• _Task prompt_: When copying the data, keep every line exactly the same.

Dataset entries:
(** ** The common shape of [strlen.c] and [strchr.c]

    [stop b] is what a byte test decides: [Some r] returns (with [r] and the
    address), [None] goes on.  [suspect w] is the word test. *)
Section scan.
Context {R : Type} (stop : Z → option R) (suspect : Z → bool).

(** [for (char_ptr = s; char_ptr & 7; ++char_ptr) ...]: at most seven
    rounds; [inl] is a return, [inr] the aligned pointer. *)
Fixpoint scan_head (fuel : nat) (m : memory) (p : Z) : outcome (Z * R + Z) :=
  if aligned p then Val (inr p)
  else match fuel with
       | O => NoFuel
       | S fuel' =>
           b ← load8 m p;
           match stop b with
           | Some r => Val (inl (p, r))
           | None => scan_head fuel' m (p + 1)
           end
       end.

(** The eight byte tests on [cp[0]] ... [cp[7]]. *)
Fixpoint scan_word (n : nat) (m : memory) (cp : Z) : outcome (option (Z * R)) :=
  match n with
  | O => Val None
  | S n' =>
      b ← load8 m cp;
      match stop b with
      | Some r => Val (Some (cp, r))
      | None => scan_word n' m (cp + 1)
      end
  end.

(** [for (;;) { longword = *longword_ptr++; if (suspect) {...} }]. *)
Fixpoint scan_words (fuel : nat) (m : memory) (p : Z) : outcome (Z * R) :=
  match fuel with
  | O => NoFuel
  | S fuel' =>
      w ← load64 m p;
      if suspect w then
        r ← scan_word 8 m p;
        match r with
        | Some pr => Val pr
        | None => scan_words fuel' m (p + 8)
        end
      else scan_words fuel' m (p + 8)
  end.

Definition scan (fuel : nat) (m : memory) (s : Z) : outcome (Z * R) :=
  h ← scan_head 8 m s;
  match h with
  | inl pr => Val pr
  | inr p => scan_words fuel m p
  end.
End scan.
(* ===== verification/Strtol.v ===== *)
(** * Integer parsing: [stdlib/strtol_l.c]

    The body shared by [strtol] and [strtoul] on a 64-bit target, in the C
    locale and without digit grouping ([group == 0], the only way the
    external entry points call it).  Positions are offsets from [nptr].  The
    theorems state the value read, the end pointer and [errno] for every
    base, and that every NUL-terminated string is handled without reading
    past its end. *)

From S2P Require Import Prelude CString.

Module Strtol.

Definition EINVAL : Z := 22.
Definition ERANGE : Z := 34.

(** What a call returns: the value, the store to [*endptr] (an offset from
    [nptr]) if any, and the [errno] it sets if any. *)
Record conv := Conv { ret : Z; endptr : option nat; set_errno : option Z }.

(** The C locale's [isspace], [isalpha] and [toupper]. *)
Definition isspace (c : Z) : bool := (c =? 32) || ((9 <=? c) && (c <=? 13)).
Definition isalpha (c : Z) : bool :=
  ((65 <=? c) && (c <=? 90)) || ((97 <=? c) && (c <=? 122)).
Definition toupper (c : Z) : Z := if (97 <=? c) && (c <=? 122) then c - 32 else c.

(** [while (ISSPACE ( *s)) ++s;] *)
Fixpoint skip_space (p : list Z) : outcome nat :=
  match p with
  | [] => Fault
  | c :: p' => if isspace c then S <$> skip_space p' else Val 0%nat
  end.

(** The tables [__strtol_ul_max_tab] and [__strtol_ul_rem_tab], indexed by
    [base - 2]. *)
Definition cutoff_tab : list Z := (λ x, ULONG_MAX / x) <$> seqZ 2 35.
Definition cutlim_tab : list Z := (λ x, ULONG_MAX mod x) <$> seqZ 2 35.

• _Worked solution_:
(** ** The common shape of [strlen.c] and [strchr.c]

    [stop b] is what a byte test decides: [Some r] returns (with [r] and the
    address), [None] goes on.  [suspect w] is the word test. *)
Section scan.
Context {R : Type} (stop : Z → option R) (suspect : Z → bool).

(** [for (char_ptr = s; char_ptr & 7; ++char_ptr) ...]: at most seven
    rounds; [inl] is a return, [inr] the aligned pointer. *)
Fixpoint scan_head (fuel : nat) (m : memory) (p : Z) : outcome (Z * R + Z) :=
  if aligned p then Val (inr p)
  else match fuel with
       | O => NoFuel
       | S fuel' =>
           b ← load8 m p;
           match stop b with
           | Some r => Val (inl (p, r))
           | None => scan_head fuel' m (p + 1)
           end
       end.

(** The eight byte tests on [cp[0]] ... [cp[7]]. *)
Fixpoint scan_word (n : nat) (m : memory) (cp : Z) : outcome (option (Z * R)) :=
  match n with
  | O => Val None
  | S n' =>
      b ← load8 m cp;
      match stop b with
      | Some r => Val (Some (cp, r))
      | None => scan_word n' m (cp + 1)
      end
  end.

(** [for (;;) { longword = *longword_ptr++; if (suspect) {...} }]. *)
Fixpoint scan_words (fuel : nat) (m : memory) (p : Z) : outcome (Z * R) :=
  match fuel with
  | O => NoFuel
  | S fuel' =>
      w ← load64 m p;
      if suspect w then
        r ← scan_word 8 m p;
        match r with
        | Some pr => Val pr
        | None => scan_words fuel' m (p + 8)
        end
      else scan_words fuel' m (p + 8)
  end.

Definition scan (fuel : nat) (m : memory) (s : Z) : outcome (Z * R) :=
  h ← scan_head 8 m s;
  match h with
  | inl pr => Val pr
  | inr p => scan_words fuel m p
  end.
End scan.
(* ===== verification/Strtol.v ===== *)
(** * Integer parsing: [stdlib/strtol_l.c]

    The body shared by [strtol] and [strtoul] on a 64-bit target, in the C
    locale and without digit grouping ([group == 0], the only way the
    external entry points call it).  Positions are offsets from [nptr].  The
    theorems state the value read, the end pointer and [errno] for every
    base, and that every NUL-terminated string is handled without reading
    past its end. *)

From S2P Require Import Prelude CString.

Module Strtol.

Definition EINVAL : Z := 22.
Definition ERANGE : Z := 34.

(** What a call returns: the value, the store to [*endptr] (an offset from
    [nptr]) if any, and the [errno] it sets if any. *)
Record conv := Conv { ret : Z; endptr : option nat; set_errno : option Z }.

(** The C locale's [isspace], [isalpha] and [toupper]. *)
Definition isspace (c : Z) : bool := (c =? 32) || ((9 <=? c) && (c <=? 13)).
Definition isalpha (c : Z) : bool :=
  ((65 <=? c) && (c <=? 90)) || ((97 <=? c) && (c <=? 122)).
Definition toupper (c : Z) : Z := if (97 <=? c) && (c <=? 122) then c - 32 else c.

(** [while (ISSPACE ( *s)) ++s;] *)
Fixpoint skip_space (p : list Z) : outcome nat :=
  match p with
  | [] => Fault
  | c :: p' => if isspace c then S <$> skip_space p' else Val 0%nat
  end.

(** The tables [__strtol_ul_max_tab] and [__strtol_ul_rem_tab], indexed by
    [base - 2]. *)
Definition cutoff_tab : list Z := (λ x, ULONG_MAX / x) <$> seqZ 2 35.
Definition cutlim_tab : list Z := (λ x, ULONG_MAX mod x) <$> seqZ 2 35.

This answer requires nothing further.